[
https://issues.apache.org/jira/browse/HADOOP-9601?page=com.atlassian.jira.plugin.system.issuetabpanels:comment-tabpanel&focusedCommentId=13667360#comment-13667360
]
Todd Lipcon commented on HADOOP-9601:
-------------------------------------
If someone wants to work on this, I think it will help the CPU efficiency of
our write path in particular without too much complication in the actual HDFS
code. HBase would also be a consumer of this API.

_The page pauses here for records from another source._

(* ===== verification/RefOps.v ===== *)
(** * What counting does to the state of the library

    [mcxx_increment], [mcxx_decrement] and the writes of the clients keep the
    invariant of [RefMarkRoots].  The proofs are for states with fewer than
    [MCXX_MAX_ROOTS] objects, where the buffer of roots never fills up. *)

From S2P Require Import Prelude RefCount RefGraph RefMark RefMarkRoots RefCollect.
#[local] Open Scope Z_scope.

(** ** The references that the clients hold *)

(** [d] more references to [p]. *)
Definition bump (d p : Z) (ext : Z → Z) (x : Z) : Z :=
  if decide (x = p ∧ p ≠ 0) then ext x + d else ext x.

(** One more reference for each pointer of a list. *)
Definition hold (l : list Z) (ext : Z → Z) (x : Z) : Z :=
  if decide (x = 0) then ext x else ext x + occ x l.

Lemma bump_hold p l ext x : bump (-1) p (hold (p :: l) ext) x = hold l ext x.
Proof.
  unfold bump, hold. rewrite occ_cons.
  destruct (decide (x = 0)) as [->|Hx0]; [by rewrite decide_False by naive_solver|].
  destruct (decide (x = p ∧ p ≠ 0)) as [[-> ?]|Hn]; [rewrite decide_True by done; lia|].
  rewrite decide_False; [lia|]. intros ->. tauto.
Qed.

Lemma hold_nil ext x : hold [] ext x = ext x.
Proof. unfold hold. rewrite occ_nil. case_decide; lia. Qed.

Lemma counted_ext ext ext' dy s : (∀ x, ext x = ext' x) → counted ext dy s → counted ext' dy s.
Proof.
  intros He [H1 H2 H3 H4 H5 H6 H7 H8 H9 H10 H11 H12 H13].
  split; try done.
  - intros x o Ho. rewrite <-He. by apply H6.
  - intros x. by rewrite <-He.
  - intros x. rewrite <-He. apply H9.
  - intros x Hx. destruct (H13 x Hx) as (r & ? & ? & ?). exists r. by rewrite <-He.
Qed.

(** ** One header is written *)

Lemma alive_insert s s' p o' : objects s' = <[p := o']> (objects s) →
  ∀ x, x ∈ alive s' ↔ if decide (x = p) then 0 < count o' else x ∈ alive s.
Proof.
  intros Hob x. rewrite !elem_of_alive, Hob. case_decide as Hx.
  - subst. rewrite lookup_insert_eq. split; [by intros (? & [= <-] & ?)|eauto].
  - by rewrite lookup_insert_ne, elem_of_alive by done.
Qed.

Section recount.
Context (ext : Z → Z) (dy : gset Z) (s s' : rc_state) (Hs : counted ext dy s).
Context (p d : Z) (o o' : object) (Ho : objects s !! p = Some o) (Hpos : 0 < count o).
Context (Hob : objects s' = <[p := o']> (objects s)) (Hfr : free_set s' = []).
Context (Hnd : NoDup (roots s')).
Context (Hro : ∀ x, x ∈ roots s' ↔ x ∈ roots s ∨ (x = p ∧ buffered o' = true)).
Context (Hbuf : buffered o = true → buffered o' = true) (Hch : children o' = children o).
Context (Hcnt : count o' = count o + d) (Hpos' : 0 < count o' < 2 ^ 31) (Hext : 0 ≤ ext p + d).
Context (Hcol : (colour_of o' = BLACK ∧ 0 < ext p + d) ∨ (colour_of o' = PURPLE ∧ buffered o' = true)).

Lemma recount_alive : alive s' = alive s.
Proof.
  apply set_eq. intros x. rewrite (alive_insert s s' p o' Hob). case_decide as Hx; [|done]. subst.
  rewrite elem_of_alive, Ho. split; [eauto|lia].
Qed.

Lemma recount_graph : graph_of s' = graph_of s.
Proof. unfold graph_of at 1. rewrite Hob. by apply (graph_put s p o o' Ho). Qed.

Lemma recount_lookup x ox : objects s' !! x = Some ox →
  (x = p ∧ ox = o') ∨ (x ≠ p ∧ objects s !! x = Some ox).
Proof.
  rewrite Hob. destruct (decide (x = p)) as [->|Hx].
  - rewrite lookup_insert_eq. intros [= <-]. by left.
  - rewrite lookup_insert_ne by done. by right.
Qed.

Lemma recount_some x : is_Some (objects s' !! x) ↔ is_Some (objects s !! x).
Proof.
  rewrite Hob. destruct (decide (x = p)) as [->|Hx].
  - rewrite lookup_insert_eq, Ho. split; eauto.
  - by rewrite lookup_insert_ne.
Qed.

Lemma recount : counted (bump d p ext) dy s'.
Proof.
  assert (p ≠ 0) as Hp0 by (intros ->; by rewrite (c_null _ _ _ Hs) in Ho).
  assert (Hb : ∀ x, bump d p ext x = if decide (x = p) then ext x + d else ext x).
  { intros x. unfold bump. apply decide_ext. tauto. }
  split.
  - done.
  - rewrite eq_None_not_Some, recount_some, (c_null _ _ _ Hs). by apply is_Some_None.
  - done.
  - intros x. rewrite Hro, (c_roots _ _ _ Hs), Hob. destruct (decide (x = p)) as [->|Hx].
    + rewrite lookup_insert_eq, Ho. split; [|naive_solver].
      intros [(? & [= <-] & ?)|[_ ?]]; eauto.
    + rewrite lookup_insert_ne by done. tauto.
  - intros x ox [[-> ->]|[Hx Hox]]%recount_lookup; [|by apply (c_colour _ _ _ Hs)].
    destruct Hcol as [[? _]|[? ?]]; [by left|right]. split; [done|]. split; [done|]. left. lia.
  - intros x ox Hox. unfold refs. rewrite recount_graph, recount_alive, Hb. fold (state_refs s x).
    apply recount_lookup in Hox as [[-> ->]|[Hx Hox]].
    + rewrite decide_True, Hcnt, (c_count _ _ _ Hs p o Ho) by done. lia.
    + rewrite decide_False by done. by apply (c_count _ _ _ Hs).
  - intros x ox [[-> ->]|[Hx Hox]]%recount_lookup; [lia|by apply (c_range _ _ _ Hs x)].
  - intros x. rewrite Hb. pose proof (c_ext _ _ _ Hs x). case_decide; subst; lia.
  - intros x. rewrite Hb, recount_some. case_decide; [subst; eauto|apply (c_held _ _ _ Hs)].
  - intros x ox [[-> ->]|[Hx Hox]]%recount_lookup; [lia|by apply (c_dead _ _ _ Hs)].
  - intros x Hx. destruct (c_dying _ _ _ Hs x Hx) as (ox & Hox & Hz). exists ox. split; [|done].
    rewrite Hob, lookup_insert_ne; [done|]. intros <-. simplify_eq. lia.
  - intros x ox y Hox Hc Hy. rewrite recount_some.
    apply recount_lookup in Hox as [[-> ->]|[Hx Hox]].
    + rewrite Hch in Hy. by apply (c_pointers _ _ _ Hs p o).
    + by apply (c_pointers _ _ _ Hs x ox).
  - intros x Hx. rewrite recount_alive in Hx. destruct (c_candidates _ _ _ Hs x Hx) as (r & HrA & Hr & Hreach).
    exists r. rewrite recount_alive, recount_graph. split; [done|]. split; [|done].
    rewrite Hb. unfold coloured in *. rewrite Hob. case_decide as Hrp.
    + subst. rewrite lookup_insert_eq. simpl. destruct Hcol as [[_ ?]|[-> _]]; [by left|by right].
    + by rewrite lookup_insert_ne.
Qed.
End recount.

Lemma increment_counted ext dy s p o : counted ext dy s → objects s !! p = Some o →
  0 < count o < 2 ^ 31 - 1 →
  mcxx_increment p s = Ret (put p (with_colour BLACK (with_count (count o + 1) o)) s)
  ∧ counted (bump 1 p ext) dy (put p (with_colour BLACK (with_count (count o + 1) o)) s).
Proof.
  intros Hs Ho Hc. split.
  - unfold mcxx_increment. assert (p ≠ 0) as Hp by (intros ->; by rewrite (c_null _ _ _ Hs) in Ho).
    rewrite (proj2 (Z.eqb_neq _ _) Hp), (header_lookup _ _ _ Ho), bind_ret, add_count_ok by lia. done.
  - pose proof (c_ext _ _ _ Hs p).
    eapply (recount ext dy s _ Hs p 1 o); try done; simpl; try lia.
    + apply (c_free _ _ _ Hs).
    + apply (c_nodup _ _ _ Hs).
    + intros x. split; [by left|]. intros [?|[-> ?]]; [done|]. apply (c_roots _ _ _ Hs). eauto.
    + left. split; [done|lia].
Qed.

(** ** An object loses its last reference *)

Lemma refs_delete g (A A' : gset Z) p cs q : g !! p = Some cs → p ∈ A →
  (∀ x, x ∈ A' ↔ x ≠ p ∧ x ∈ A) → refs g A q = refs g A' q + occ q cs.
Proof.
  intros Hg Hp HA. unfold refs. rewrite !(msum_delete _ g p cs Hg).
  rewrite (decide_True (P := p ∈ A)) by done. rewrite (decide_False (P := p ∈ A')) by naive_solver.
  enough (msum (λ x cs, if decide (x ∈ A) then occ q cs else 0) (delete p g)
    = msum (λ x cs, if decide (x ∈ A') then occ q cs else 0) (delete p g)) by lia.
  assert (Hsame : ∀ x cs, delete p g !! x = Some cs → (x ∈ A ↔ x ∈ A')).
  { intros x cs' [Hne _]%lookup_delete_Some. rewrite HA. naive_solver. }
  apply msum_eq; [intros; case_decide; [apply occ_nonneg|done]..| |];
    intros x cs' Hx; right; exists cs'; (split; [done|]); apply decide_ext; by rewrite (Hsame x cs').
Qed.

Section kill.
Context (ext : Z → Z) (dy : gset Z) (s : rc_state) (Hs : counted ext dy s).
Context (p : Z) (o : object) (Ho : objects s !! p = Some o) (Hone : count o = 1) (Hp : 0 < ext p).
Notation s' := (put p (with_count 0 o) s).
Notation ext' := (hold (children o) (bump (-1) p ext)).

Lemma kill_alive x : x ∈ alive s' ↔ x ≠ p ∧ x ∈ alive s.
Proof.
  rewrite (alive_insert s s' p (with_count 0 o) eq_refl). simpl. case_decide; [|tauto].
  subst. split; [lia|tauto].
Qed.

Lemma kill_refs q : state_refs s q = state_refs s' q + occ q (children o).
Proof.
  replace (graph_of s') with (graph_of s) by (symmetry; by apply (graph_put s p o)).
  apply (refs_delete _ _ _ p).
  - by rewrite graph_lookup, Ho.
  - apply elem_of_alive. exists o. split; [done|lia].
  - apply kill_alive.
Qed.

(** The clients held the only reference. *)
Lemma kill_unreferenced : ext p = 1 ∧ state_refs s' p = 0 ∧ occ p (children o) = 0.
Proof.
  pose proof (c_count _ _ _ Hs p o Ho). pose proof (kill_refs p).
  pose proof (refs_nonneg (graph_of s') (alive s') p). pose proof (occ_nonneg p (children o)). lia.
Qed.

Lemma kill_ext x : x ≠ 0 → ext' x = (if decide (x = p) then 0 else ext x) + occ x (children o).
Proof.
  intros Hx. unfold hold, bump. rewrite decide_False by done.
  destruct kill_unreferenced as (He & _ & _). do 2 case_decide; subst; try tauto; lia.
Qed.

Lemma kill_edge x y : state_edge s x y → x ≠ p → state_edge s' x y.
Proof.
  replace (graph_of s') with (graph_of s) by (symmetry; by apply (graph_put s p o)).
  intros (cs & Hx & Hrest) Hne. exists cs. split; [by apply kill_alive|done].
Qed.

Definition kill_candidate (x : Z) : Prop :=
  ∃ r, r ∈ alive s' ∧ (0 < ext' r ∨ coloured PURPLE s' r) ∧ rtc (state_edge s') r x.

Lemma kill_candidates r x : r ∈ alive s → 0 < ext r ∨ coloured PURPLE s r →
  rtc (state_edge s) r x → x = p ∨ kill_candidate x.
Proof.
  intros HrA Hr. pose proof (in_A _ _ (counted_closed _ _ _ Hs)) as Hnz.
  revert x. apply (rtc_ind_r (λ x, x = p ∨ kill_candidate x) r).
  - destruct (decide (r = p)) as [->|Hne]; [by left|right]. exists r.
    split; [by apply kill_alive|]. split; [|done]. destruct Hr as [Hr|Hr].
    + left. rewrite kill_ext, decide_False by auto. pose proof (occ_nonneg r (children o)). lia.
    + right. apply coloured_put. by rewrite decide_False.
  - intros y z Hry Hyz IH. destruct (decide (z = p)) as [->|Hne]; [by left|right].
    pose proof (reach_in_A _ _ (counted_closed _ _ _ Hs) r z) as HzA.
    specialize (HzA ltac:(by eapply rtc_r) HrA).
    destruct (decide (y = p)) as [->|Hyp].
    + exists z. split; [by apply kill_alive|]. split; [left|done].
      rewrite kill_ext, decide_False by auto. destruct Hyz as (cs & _ & Hcs & Hz & _).
      rewrite graph_lookup, Ho in Hcs. injection Hcs as <-. apply occ_pos in Hz.
      pose proof (c_ext _ _ _ Hs z). lia.
    + destruct IH as [?|(r' & Hr'A & Hr' & Hreach)]; [done|]. exists r'. split; [done|]. split; [done|].
      eapply rtc_r; [done|]. by apply kill_edge.
Qed.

The specific thing to keep in mind is that, to avoid a memcpy in the JNI code,
you need to use GetPrimitiveArrayCritical [1]. But, while you're in the
"critical section", GCs are blocked, so if you hold it for a long time you'll
end up stalling all of the threads waiting on the heap-wide lock that you're
holding. So, in the context of CRC, it's probably reasonable to compute only
256kb or so per critical region -- at 1GB+/sec CRC speed this is only a maximum
250us delay on the GCs, which is noise next to typical GC lengths (~50ms young
gen).
[1]
http://docs.oracle.com/javase/1.4.2/docs/guide/jni/jni-12.html#GetPrimitiveArrayCritical
> Support native CRC on byte arrays
> ---------------------------------
>
> Key: HADOOP-9601
> URL: https://issues.apache.org/jira/browse/HADOOP-9601
> Project: Hadoop Common
> Issue Type: Improvement
> Components: performance, util
> Affects Versions: 3.0.0
> Reporter: Todd Lipcon
>
> When we first implemented the Native CRC code, we only did so for direct byte
> buffers, because these correspond directly to native heap memory and thus
> make it easy to access via JNI. We'd generally assumed that accessing byte[]
> arrays from JNI was not efficient enough, but now that I know more about JNI
> I don't think that's true -- we just need to make sure that the critical
> sections where we lock the buffers are short.
--
This message is automatically generated by JIRA.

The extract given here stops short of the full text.